Diagram disappears and Alex is back on screen.

[Alex]: And in addition to nuclear theory I also work on cold atom physics to the degree that ultracold atoms can teach us something about nuclear physics. So, the very big picture of the research is could we start from the smallest scale known to mankind, meaning quarks and gluons so the theory of quantum chromodynamics, build up to nucleons, neutrons and protons, and from there build all the way up to nuclei, stars and so on.

Screen changes to a still black and white image of someone sitting at a telescope in the Guelph observatory and then aerial video appears of the observatory. 

[Alex]: What got me into physics in one word is astronomy. So when I was, I dunno, 14?  15 years old I picked up my brother's astronomy text book and I just worked through it one summer and I was and still am intrigued by the stars out there and how that relates to life here on earth.

Video transitions back to Alex. 

[Alex]: In a way what I am doing now is still related to that original starting point because one of my research areas is neutron star physics which is nuclear astrophysics and astro is a Greek word for star. So what I really enjoy about physics in Guelph s the collegiality. That's something basically every physics department says about themselves but here it's true. So I actually enjoy the fact that colleagues are friendly with each other, students just knock on your door. I work with many graduate students, many talented graduate students, and many talented undergraduate students also. I have a fairly large group for a theorist. So I routinely have 5 to 6 graduate students and 1 or 2 undergraduate students at any given point in time that are working with me. So the practical day to day aspects of a student in the group of nuclear theory involve a lot of programming whether on a desktop, like simple programming, or on a supercomputer.. a cluster.. and so on. They also involve analytic work so equations, plotting and so on.

Video transitions to an aerial view and then back to Alex.

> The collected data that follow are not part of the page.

(** what the SDK's builder is told.  Recording the calls made on it, the bundle of a
    settlement is: payer, context and program; the vault when there is one; the intents
    in order, each with its resolved cells and its actions after commit and after
    undelegation in order, with their callbacks; then the standalone actions. *)
Theorem settlement_bundle_is_described pid accounts s :
  @build_bundle R C ref_sdk pid accounts s = record_settlement pid accounts s.
Proof. apply build_bundle_records. Qed.
End recorded_props.

(** the accounts of a batch are exactly the addresses asked for, each once, and an
    account is a signer or writable exactly when some request for it asked so. *)
Theorem intern_is_least_privilege pid ms ids b :
  intern ms (Program_batch pid) = Some (ids, b) ->
  NoDup (keys b) /\ (forall k, k ∈ keys b <-> k ∈ pubkey <$> ms) /\
  forall e, e ∈ b_accounts b ->
    meta_signer e = requested meta_signer ms (pubkey e) /\
    meta_writable e = requested meta_writable ms (pubkey e).
Proof.
  intros Hi. assert (interned (Program_batch pid)) as H0.
  { split; [constructor|]. simpl. unfold u16_bound. lia. }
  assert (collected [] (Program_batch pid)) as Hc.
  { split; [done|]. intros e He. by apply elem_of_nil in He. }
  pose proof (intern_collects ms [] _ _ _ H0 Hc Hi) as [Hk He].
  apply intern_spec in Hi as ([Hnd _] & _); [|done]. by split_and!.
Qed.

(** an index handed out by a batch fits 16 bits, names the address it was asked for,
    and keeps naming it, with at least the same privileges, after any later calls. *)
Theorem batch_index_is_stable m b i b1 cs b2 made :
  holds b made -> Batch_account m b = Some (i, b1) -> calls cs b1 = Some b2 ->
  is_u 16 i /\ exists e, b_accounts b2 !! Z.to_nat i = Some e /\ pubkey e = pubkey m /\
    (meta_signer m = true -> meta_signer e = true) /\
    (meta_writable m = true -> meta_writable e = true).
Proof.
  intros [Hi Hm] Ha Hc.
  destruct (Batch_account_spec _ _ _ _ Hi Ha) as (I1 & G1 & [Hu _] & O1 & e & He & Hs).
  assert (holds b1 made) as H1.
  { split; [done|]. rewrite O1. eapply Forall2_impl; [done|]. intros. by eapply means_grows. }
  destruct (calls_hold _ _ _ _ H1 Hc) as [_ (_ & _ & _ & Hg)].
  destruct (Hg _ _ He) as (e' & He' & Hs'). split; [done|]. exists e'.
  split; [done|]. by eapply stronger_trans.
Qed.

(** * Witnesses *)

Definition demo_batch : Batch := default (Program_batch 42) (calls demo_calls (Program_batch 42)).
Definition demo_after : Abs := default ∅ (effects demo_calls demo_state).

Lemma built_batch_refines_calls_witness :
  reaches (process 42 demo_infos (ix_data (Batch_build demo_batch))) demo_world demo_state demo_after.
Proof.
  apply (built_batch_refines_calls 42 demo_calls demo_batch).
  - by vm_compute.
  - by vm_compute.
  - repeat constructor; by vm_compute.
  - by vm_compute.
  - exact demo_represents.
  - done.
  - by vm_compute.
Defined.

Definition demo_ops : list Operation := [OpAdd [0; 1] (-3); OpFill [0] 7 1; OpCopy [0] [0; 1]].

Lemma run_refines_spec_witness :
  reaches (run 42 demo_infos demo_ops) demo_world demo_state
    (default ∅ (abs_run [11; 12] demo_ops demo_state)).
Proof.
  apply (run_refines_spec 42 demo_infos demo_ops).
  - exact demo_represents.
  - done.
  - repeat constructor; by vm_compute.
  - by vm_compute.
Defined.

[Alex]: One of my first projects with graduate students here at Guelph involved doing computation, heavy computation, you know a lot of CPU hours on a problem on neutron stars. A few years later I came back to that problem and worked with another graduate student on the same problem using a simpler approach and what was really really rewarding was that a few years after that those two projects kind of came together so a very powerful but somewhat limited technique was combined with a simpler technique that has a broader reach and the answer, something known as the compressibility sum rule and it's ok if you don't know what that is, the answer turned out to be spot on exactly what anyone could have hoped for. Crucially we did not know this ahead of time and you know that's how research goes. My research work varies quite a bit so let's say in nuclear theory there's two large schools. One is you do phenomenology, you try to come up with a way of describing experimental data even if the connection with fundamental theory is not fully there. And on the other side you have an issue, first principles theory, where you make a minimum of approximations and the approximations you do make are controlled. Now in our group we do both right? So when you come across a fork in the road.. take it. I don't see a reason to choose. For very, very, very difficult problems where you can not do first principles calculations you can do something simpler that still teaches you about the universe. For easier, but still not easy, problems one can do first principles studies.

Video trasitions to Aerial view of campus and then back to Alex. 

[Alex]: So nuclear physics involves a whole bunch of things right it involves applications it involves energy, medical isotopes,  that being said the work we do in my group, nuclear theory as we define it and as we apply it is curiosity driven science. It's basic science learning what we're made of and how that works.